• _PROBLEM_:
Using the data below, return the stretch from the line that contains "left_over, c1, mu." through the line that contains "holds_line b []", both included, exactly as it stands and nothing beyond it.

[Collected data]
..............................

(** the [for] loop digests the first [i] bytes of [alt] repeated *)
Lemma alt_chunks_spec fuel i alt m : length alt = 16%nat → 0 <= i <= Z.of_nat fuel →
  i <= Z.of_nat m * 16 →
  concat (alt_chunks fuel i alt) = take (Z.to_nat i) (concat (replicate m alt)).
Proof.
  intros Ha. revert i m. induction fuel as [|fuel IH]; intros i m Hi Hm.
  - assert (i = 0) as -> by lia. done.
  - simpl. destruct (Z.ltb_spec 16 i).
    + destruct m as [|m]; [lia|]. simpl. rewrite (IH _ m) by lia.
      rewrite take_app_ge by lia. repeat f_equal. lia.
    + simpl. rewrite app_nil_r. destruct m as [|m]; [by replace (Z.to_nat i) with 0%nat by lia|].
      simpl. by rewrite take_app_le by lia.
Qed.

Lemma alt_chunks_bytes fuel i alt : are_bytes alt → Forall are_bytes (alt_chunks fuel i alt).
Proof.
  intros Ha. assert (∀ n, are_bytes (take n alt)) as Ht by (intros n; by apply Forall_take).
  revert i. induction fuel as [|fuel IH]; intros i; simpl; [by repeat constructor|]. case_match; by repeat constructor.
Qed.

Lemma bit_chunks_bytes fuel i key : are_bytes key → Forall are_bytes (bit_chunks fuel i key).
Proof.
  intros Hk. assert (is_byte (deref key)) as Hd by (destruct Hk; [by_decision|done]).
  revert i. induction fuel as [|fuel IH]; intros i; simpl; [constructor|]. case_match; [|constructor].
  constructor; [|apply IH]. apply Forall_singleton. case_match; [done|by_decision].
Qed.

Lemma rounds_bytes key salt d l : are_bytes d → are_bytes (foldl (crypt_round key salt) d l).
Proof. revert d. induction l as [|i l IH]; intros d Hd; [done|]. apply IH, are_bytes_digest. Qed.

Lemma length_digest q : length (digest_bytes q) = 16%nat.
Proof. done. Qed.

Lemma length_md5_spec m : length (md5_spec m) = 16%nat.
Proof. apply length_digest. Qed.

Lemma length_encode_digest d : length (encode_digest d) = 22%nat.
Proof. done. Qed.

(** the characters written are digits of the base-64 alphabet *)
Lemma encode_word_chars n w : Forall is_char (encode_word n w).
Proof.
  revert w. induction n as [|n IH]; intros w; simpl; constructor; [|apply IH].
  rewrite land_63. pose proof (Z.mod_pos_bound w 64 ltac:(lia)) as Hm.
  assert (forallb (λ d, bool_decide (is_char (byte_at b64t d))) (map Z.of_nat (seq 0 64)) = true)
    as Ha by (vm_compute; reflexivity).
  rewrite forallb_forall in Ha. eapply bool_decide_unpack, Is_true_true, Ha.
  replace (w `mod` 64) with (Z.of_nat (Z.to_nat (w `mod` 64))) by lia. apply in_map, in_seq. lia.
Qed.

Lemma encode_digest_chars d : cstr_ok (encode_digest d).
Proof.
  unfold encode_digest, cstr_ok. apply Forall_app. split; [|apply encode_word_chars].
  apply List.Forall_concat, List.Forall_map, List.Forall_forall.
  intros i _. apply encode_word_chars.
Qed.

(** the parts of an entry ["$1$" salt "$" rest] *)
Section entry.
Context (salt rest tl : list Z).
Hypothesis Hsalt : cstr_ok salt.
Hypothesis Hdollar : 36 ∉ salt.

Let crypted := bs "$1$" ++ salt ++ [36] ++ rest ++ tl.

Lemma entry_salt : slice crypted 3 (Z.of_nat (length salt)) = salt.
Proof.
  unfold slice, crypted. rewrite Nat2Z.id. change (Z.to_nat 3) with 3%nat.
  change (bs "$1$") with [36; 49; 36]. simpl. by rewrite take_app_length.
Qed.

Lemma entry_head : slice crypted 0 (3 + Z.of_nat (length salt)) = bs "$1$" ++ salt.
Proof.
  unfold slice, crypted. change (Z.to_nat 0) with 0%nat. rewrite drop_0, app_assoc.
  apply take_app_length'. rewrite length_app. change (length (bs "$1$")) with 3%nat. lia.
Qed.

Lemma dollar_found t : cstr_ok t →
  strstr_ptr (salt ++ 36 :: t) (bs "$") = Some (36 :: t).
Proof.
  intros Ht. rewrite strstr_ptr_spec; [| |by_decision].
  - by apply first_suffix_char.
  - apply cstr_ok_app. split; [done|]. by apply cstr_ok_cons.
Qed.
End entry.
(* ===== verification/Prom.v ===== *)
(** [second/prom.c]: the Open Firmware client interface.  The firmware is an
    interface, [Firmware]; what the loader asks of it and does with the answers is
    modelled: retries, seeks, block reads, the console, line input, memory claims,
    the network packet of [/chosen] and error messages. *)
From S2P Require Import Prelude Ctype CString Numeric Vsprintf Malloc.

(** ** The firmware

    [F] is the firmware's own state.  An answer is the 32-bit word the client
    interface returns, with the bytes it stores in the caller's buffer. *)

Class Firmware (F : Type) := {
  of_finddevice : list Z → F → Z;
  of_getprop : Z → list Z → Z → F → Z * list Z;
  of_getproplen : Z → list Z → F → Z;
  of_setprop : Z → list Z → list Z → F → Z * F;
  of_open : list Z → F → Z * F;
  of_close : Z → F → F;
  of_seek : Z → Z → Z → F → Z * F;
  of_read : Z → Z → F → Z * list Z * F;
  of_write : Z → list Z → F → F;
  of_block_size : Z → F → Z;
  of_load : Z → F → Z * list Z * F;
  of_claim : Z → Z → Z → F → Z * F;
  of_release : Z → Z → F → F;
  of_interpret : list Z → F → F;
  of_milliseconds : F → Z * F;
  of_screen : F → Z * F;
  of_package : Z → F → Z;
  of_set_color : Z → Z → Z → Z → Z → F → F;
  of_enter : F → F;
  of_exit : F → F;
}.

Definition PROM_INVALID_HANDLE : Z := 4294967295.
Definition PROM_CLAIM_MAX_ADDR : Z := 268435456.

(** file errors and device kinds, [include/errors.h] *)
Definition FILE_ERR_OK : Z := 0.
Definition FILE_ERR_EOF : Z := -1.
Definition FILE_ERR_NOTFOUND : Z := -2.
Definition FILE_CANT_SEEK : Z := -3.
Definition FILE_IOERR : Z := -4.
Definition FILE_BAD_PATH : Z := -5.
Definition FILE_ERR_BAD_TYPE : Z := -6.
Definition FILE_ERR_NOTDIR : Z := -7.
Definition FILE_ERR_BAD_FSYS : Z := -8.
Definition FILE_ERR_SYMLINK_LOOP : Z := -9.
Definition FILE_ERR_LENGTH : Z := -10.
Definition FILE_ERR_FSBUSY : Z := -11.
Definition FILE_ERR_BADDEV : Z := -12.
Definition FILE_ERR_NOMEM : Z := -13.
Definition FILE_DEVICE_BLOCK : Z := 1.
Definition FILE_DEVICE_NET : Z := 2.
Definition FILE_DEVICE_ISCSI : Z := 3.
(* ===== verification/Client.v ===== *)
(** The calls of Open Firmware, the lowest part of [second/prom.c]: the array of arguments,
    [call_prom], [call_prom_return] and [call_method_1], the services the program asks for,
    the start [prom_init], the mapping of memory; and [lib/nonstd.c], the output functions
    that libext2fs is given.

    The entry of the firmware is the class [Entry].  A pointer argument is what it points
    to; where the firmware stores, the bytes come with its answer.  [serve] is a firmware
    that answers as the client interface documents it, over the operations of [Firmware]:
    against it, each call of the program is the operation that the rest of the library
    uses. *)
From S2P Require Import Prelude Ctype CString Numeric Vsprintf Malloc Prom.

(** ** The entry *)

(** an argument: a word, a string, bytes that are read, a place where bytes are stored *)
Inductive cell := Word (w : Z) | Text (s : list Z) | Bytes (b : list Z) | Dest.

#[export] Instance cell_eq_dec : EqDecision cell.
Proof. solve_decision. Defined.

(** [struct prom_args]; [args] are the arguments passed and the cells of the results *)
Record prom_args := PromArgs {
  service : list Z;
  nargs : Z;
  nret : Z;
  pa_args : list cell;
}.

Definition ARGS_SIZE : Z := 10.

(** [prom]: the code returned, the results, the bytes stored and the state after *)
Class Entry (F : Type) := prom : prom_args → F → Z * list Z * list Z * F.

(** [args[i] = va_arg(...)] for each argument, and zeros for the results; outside of the array
    and past the arguments given it is not defined *)
Definition fill (service : list Z) (nargs nret : nat) (l : list cell) : option prom_args :=
  if (ARGS_SIZE <? Z.of_nat (nargs + nret)) || (Z.of_nat (length l) <? Z.of_nat nargs) then None
  else Some (PromArgs service (Z.of_nat nargs) (Z.of_nat nret) (take nargs l ++ replicate nret (Word 0))).

Section calls.
Context {F : Type} `{Entry F}.
Notation M A := (stm F fault A).

(** the result and the bytes stored *)
Definition call_prom (service : list Z) (nargs nret : nat) (l : list cell) : M (Z * list Z) := λ f,
  match fill service nargs nret l with
  | None => (Err Overrun, f)
  | Some a =>
      let '(_, rets, b, f) := prom a f in
      (Ok (if 0 <? Z.of_nat nret then nth 0 rets 0 else 0, b), f)
  end.

(** the result and the other results, which are stored only when the call succeeds *)
Definition call_prom_return (service : list Z) (nargs nret : nat) (l : list cell) : M (Z * option (list Z)) := λ f,
  match fill service nargs nret l with
  | None => (Err Overrun, f)
  | Some a =>
      let '(code, rets, _, f) := prom a f in
      if negb (code =? 0) then (Ok (PROM_INVALID_HANDLE, None), f)
      else if 0 <? Z.of_nat nret then (Ok (nth 0 rets 0, Some (take (nret - 1) (tail rets))), f)
      else (Ok (0, Some []), f)
  end.

(** ** The services *)

Definition word (m : M (Z * list Z)) : M Z := '(r, _) ← m; mret r.
Lemma cfg_next_spec c :
  returns cfg_next c (λ o c', tabs c' = tabs c ∧ (o ≠ None → (left_over c' < left_over c)%nat)).
Proof.
  unfold returns, cfg_next. destruct (last_item c) as [[item value]|] eqn:E.
  - simpl. unfold left_over. rewrite E. simpl. split; [done|]. lia.
  - match goal with |- match ?m c with _ => _ end => change (returns m c (λ o c', tabs c' = tabs c ∧
      (o ≠ None → (left_over c' < left_over c)%nat))) end.
    apply returns_bind. eapply returns_mono; [apply cfg_get_token_spec|].
    intros [item|] c1 (Hle & Hi & Ht & Htab & Hsome); [|unfold returns; simpl; done].
    destruct (Hsome _ eq_refl) as [Hlt _]. destruct (is_equals item); [done|].
    apply returns_bind. eapply returns_mono; [apply cfg_get_token_spec|].
    intros [this|] c2 (Hle2 & Hi2 & Ht2 & Htab2 & Hsome2).
    2: { unfold returns. simpl. split; [congruence|]. lia. }
    destruct (Hsome2 _ eq_refl) as [Hlt2 H2]. destruct (H2 Ht) as [Hlt2' _].
    destruct (is_equals this); cbn [negb].
    + apply returns_bind. eapply returns_mono; [apply cfg_get_token_spec|].
      intros [value|] c3 (Hle3 & _ & _ & Htab3 & _); [|done].
      destruct (is_equals value); [done|]. unfold returns. simpl. split; [congruence|]. lia.
    + apply returns_bind. unfold returns at 1, cfg_return_token, modify. unfold returns. simpl.
      split; [simpl; congruence|]. intros _. unfold left_over in *. simpl in *. rewrite Ht2 in *. lia.
Qed.

Lemma parse_loop_total {F} `{Firmware F} (f : F) fuel c : (left_over c < fuel)%nat →
  returns (parse_loop f fuel) c (λ _ _, True).
Proof.
  revert c. induction fuel as [|fuel IH]; intros c Hf; [lia|]. cbn [parse_loop].
  apply returns_bind. eapply returns_mono; [apply cfg_next_spec|].
  intros [[item value]|] c1 [_ Hlt]; [|done]. apply returns_bind. unfold returns at 1, modify.
  destruct (cfg_set f _ _ item value _) as [[r t] w]. apply IH.
  assert (left_over (print w (set_tabs t c1)) = left_over c1) as -> by done.
  specialize (Hlt ltac:(done)). lia.
Qed.

Lemma cfg_parse_total {F} `{Firmware F} (f : F) file buff c : (cfg_parse f file buff c).1 ≠ Fuel.
Proof.
  unfold cfg_parse. set (c1 := cfg_reset _).
  pose proof (parse_loop_total f (4 * length buff + 8) c1) as Hp. unfold returns in Hp.
  assert (left_over c1 < 4 * length buff + 8)%nat as Hl.
  { unfold left_over, c1, mu. simpl. repeat case_match; lia. }
  specialize (Hp Hl). destruct (parse_loop f _ c1) as [[u|m|] c2]; done.
Qed.

(** ** Writing a configuration *)

(** a character of a value as [quoted] reads it back *)
Definition escape_char (c : Z) : list Z :=
  if c =? 34 then [92; 34] else if c =? 92 then [92; 92] else if c =? 10 then [92; 110] else [c].

Definition quote (v : list Z) : list Z := 34 :: concat (map escape_char v) ++ [34].

(** an item and its value, on a line *)
Definition render_item (iv : list Z * option (list Z)) : list Z :=
  iv.1 ++ match iv.2 with Some v => 61 :: quote v | None => [] end ++ [10].

Definition render (items : list (list Z * option (list Z))) : list Z :=
  concat (map render_item items).

(** a byte the lexer can carry: not the end of a string and not read as [EOF] *)
Definition readable (c : Z) : Prop := 0 < c < 255.

#[export] Instance readable_dec c : Decision (readable c).
Proof. unfold readable. apply _. Defined.

Definition value_ok (v : list Z) : Prop :=
  Forall (λ c, readable c ∧ c ≠ 13) v ∧ Z.of_nat (length v) < MAX_TOKEN ∧ v ≠ bs "=".

Definition name_char (c : Z) : Prop :=
  readable c ∧ is_delimiter (s8 c) = false ∧ c ≠ 92.

Definition name_ok (n : list Z) : Prop :=
  n ≠ [] ∧ Forall name_char n ∧ deref n ≠ 34 ∧ Z.of_nat (length n) < MAX_TOKEN.
(** the whole of [cmdedit], from an empty line *)
Lemma cmdedit_spec password tab ks e rest b o fuel (f : script) : (password = true ∨ useconf = false) →
  are_bytes ks → Forall (λ c, is_end c = false) ks → (tab = None ∨ 9 ∉ ks) →
  holds_line b [] → sc_keys f = ks ++ e :: rest → is_byte e → is_end e = true → (length ks < fuel)%nat →
  ∃ b', cmdedit env useconf t fuel tab password (mk password b o f) =
        (Ok tt, mk password b' o (show (echoes password [] ks) (with_keys rest f))) ∧
      holds_line b' (typed ks).
Proof.
  intros Hmode Hks Hend Htab Hb Hf He Hee Hfu. unfold cmdedit.
  erewrite bind_ok by (apply (line_end_spec password _ 0 b []); [done|simpl; lia|simpl; lia]).
  change (if password then replicate (Z.to_nat (Z.of_nat (length (@nil Z)) - 0)) 42 else [])
  with (if password then [] else @nil Z).
  replace (show (if password then [] else []) f) with f by (destruct password; by rewrite show_nil).
  rewrite (bind_ok _ _ _ tt (mk password b o f)).
  2:{ destruct password; [done|]. rewrite gets_bind.
    replace (cbuff (mk false b o f)) with b by done. rewrite (holds_line_string _ _ Hb).
    rewrite (say_mk false) by by_decision. change (screen (format [] [AInt (Z.of_nat (length (@nil Z)))])) with (@nil Z).
    by rewrite show_nil. }
  destruct (edit_loop_spec password tab ks Hmode Hks Hend Htab fuel [] b o e rest f Hb Hf He Hee Hfu) as (b' & E & Hb').
  change (Z.of_nat (length (@nil Z))) with 0 in *. rewrite (bind_ok _ _ _ _ _ E).
  eexists. split; [|apply holds_line_end, Hb'].
  apply put_char_mk. pose proof (holds_line_length _ _ Hb'). destruct Hb' as (_ & -> & _). unfold typed. lia.
Qed.
End editing.

(** ** The password check *)

(** the lines that open the entry [pw] *)
Definition opens (pw line : list Z) : Prop :=
  (starts_with (bs "$1$") pw = false ∧ line = pw) ∨
  (∃ salt hash, 36 ∉ salt ∧ pw = bs "$1$" ++ salt ++ 36 :: hash ∧ hash = crypt_spec line salt).

(** a plain entry, or one with a salt that is ended *)
Definition entry_ok (pw : list Z) : Prop :=
  cstr_ok pw ∧ (starts_with (bs "$1$") pw = false ∨
                ∃ salt hash, 36 ∉ salt ∧ pw = bs "$1$" ++ salt ++ 36 :: hash).

Lemma salt_unique (salt salt' hash hash' : list Z) : 36 ∉ salt → 36 ∉ salt' →
  salt ++ 36 :: hash = salt' ++ 36 :: hash' → salt = salt' ∧ hash = hash'.
Proof.
  revert salt'. induction salt as [|c salt IH]; intros [|c' salt'] H1 H2 E; simpl in *; simplify_eq; [done|set_solver..|].
  destruct (IH salt') as [-> ->]; [set_solver..|done|done].
Qed.

Lemma password_ok_spec pw st line : entry_ok pw → cstr_ok line → length (buffer st) = 64%nat →
  ∃ r st', password_ok pw st line = Some (r, st') ∧ length (buffer st') = 64%nat ∧ (r = true ↔ opens pw line).
Proof.
  intros (Hpw & Hentry) Hl Hst. unfold password_ok, opens.
  assert (strncmp pw (bs "$1$") 3 = 0 ↔ starts_with (bs "$1$") pw = true) as Hpre
    by (apply (strncmp_0_iff pw (bs "$1$")); [done|by_decision|done]).
  destruct Hentry as [Hn|(salt & hash & Hd & ->)].
  - destruct (Z.eqb_spec (strncmp pw (bs "$1$") 3) 0) as [E|_]; [apply Hpre in E; congruence|].
    eexists _, st. split; [done|]. split; [done|]. rewrite strcmp_eqb, bool_decide_eq_true by done.
    split; [by left|]. intros [[_ ->]|(salt & hash & _ & -> & _)]; [done|done].
  - rewrite (proj2 (Z.eqb_eq _ _) (proj2 Hpre eq_refl)).
    unfold strcpy. rewrite cstring_id by done.
    pose proof Hpw as Hpw'. apply cstr_ok_app in Hpw' as [_ Hpw']. apply cstr_ok_app in Hpw' as [Hsalt Hhash].
    apply cstr_ok_cons in Hhash as [_ Hhash].
    replace ((bs "$1$" ++ salt ++ 36 :: hash) ++ [0]) with (bs "$1$" ++ salt ++ 36 :: hash ++ 0 :: [])
      by (by rewrite <- !app_assoc).
    destruct (password_check line salt hash [] st Hl Hsalt Hd Hhash Hst) as [st' E]. rewrite E.
    eexists _, st'. split; [done|]. split; [by eapply md5_password_buffer|].
    rewrite Z.eqb_eq, (compare_chars_spec _ _ _ _); [|done|apply crypt_spec_chars].
    split.
    + intros Hh. right. by exists salt, hash.
    + intros [[? _]|(salt' & hash' & Hd' & E' & ->)]; [done|].
      apply (app_inv_head (bs "$1$")) in E'. by destruct (salt_unique _ _ _ _ Hd Hd' E') as [<- <-].
Qed.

..............................

• _WRITTEN RESPONSE_:
  { unfold left_over, c1, mu. simpl. repeat case_match; lia. }
  specialize (Hp Hl). destruct (parse_loop f _ c1) as [[u|m|] c2]; done.
Qed.

(** ** Writing a configuration *)

(** a character of a value as [quoted] reads it back *)
Definition escape_char (c : Z) : list Z :=
  if c =? 34 then [92; 34] else if c =? 92 then [92; 92] else if c =? 10 then [92; 110] else [c].

Definition quote (v : list Z) : list Z := 34 :: concat (map escape_char v) ++ [34].

(** an item and its value, on a line *)
Definition render_item (iv : list Z * option (list Z)) : list Z :=
  iv.1 ++ match iv.2 with Some v => 61 :: quote v | None => [] end ++ [10].

Definition render (items : list (list Z * option (list Z))) : list Z :=
  concat (map render_item items).

(** a byte the lexer can carry: not the end of a string and not read as [EOF] *)
Definition readable (c : Z) : Prop := 0 < c < 255.

#[export] Instance readable_dec c : Decision (readable c).
Proof. unfold readable. apply _. Defined.

Definition value_ok (v : list Z) : Prop :=
  Forall (λ c, readable c ∧ c ≠ 13) v ∧ Z.of_nat (length v) < MAX_TOKEN ∧ v ≠ bs "=".

Definition name_char (c : Z) : Prop :=
  readable c ∧ is_delimiter (s8 c) = false ∧ c ≠ 92.

Definition name_ok (n : list Z) : Prop :=
  n ≠ [] ∧ Forall name_char n ∧ deref n ≠ 34 ∧ Z.of_nat (length n) < MAX_TOKEN.
(** the whole of [cmdedit], from an empty line *)
Lemma cmdedit_spec password tab ks e rest b o fuel (f : script) : (password = true ∨ useconf = false) →
  are_bytes ks → Forall (λ c, is_end c = false) ks → (tab = None ∨ 9 ∉ ks) →
  holds_line b [] → sc_keys f = ks ++ e :: rest → is_byte e → is_end e = true → (length ks < fuel)%nat →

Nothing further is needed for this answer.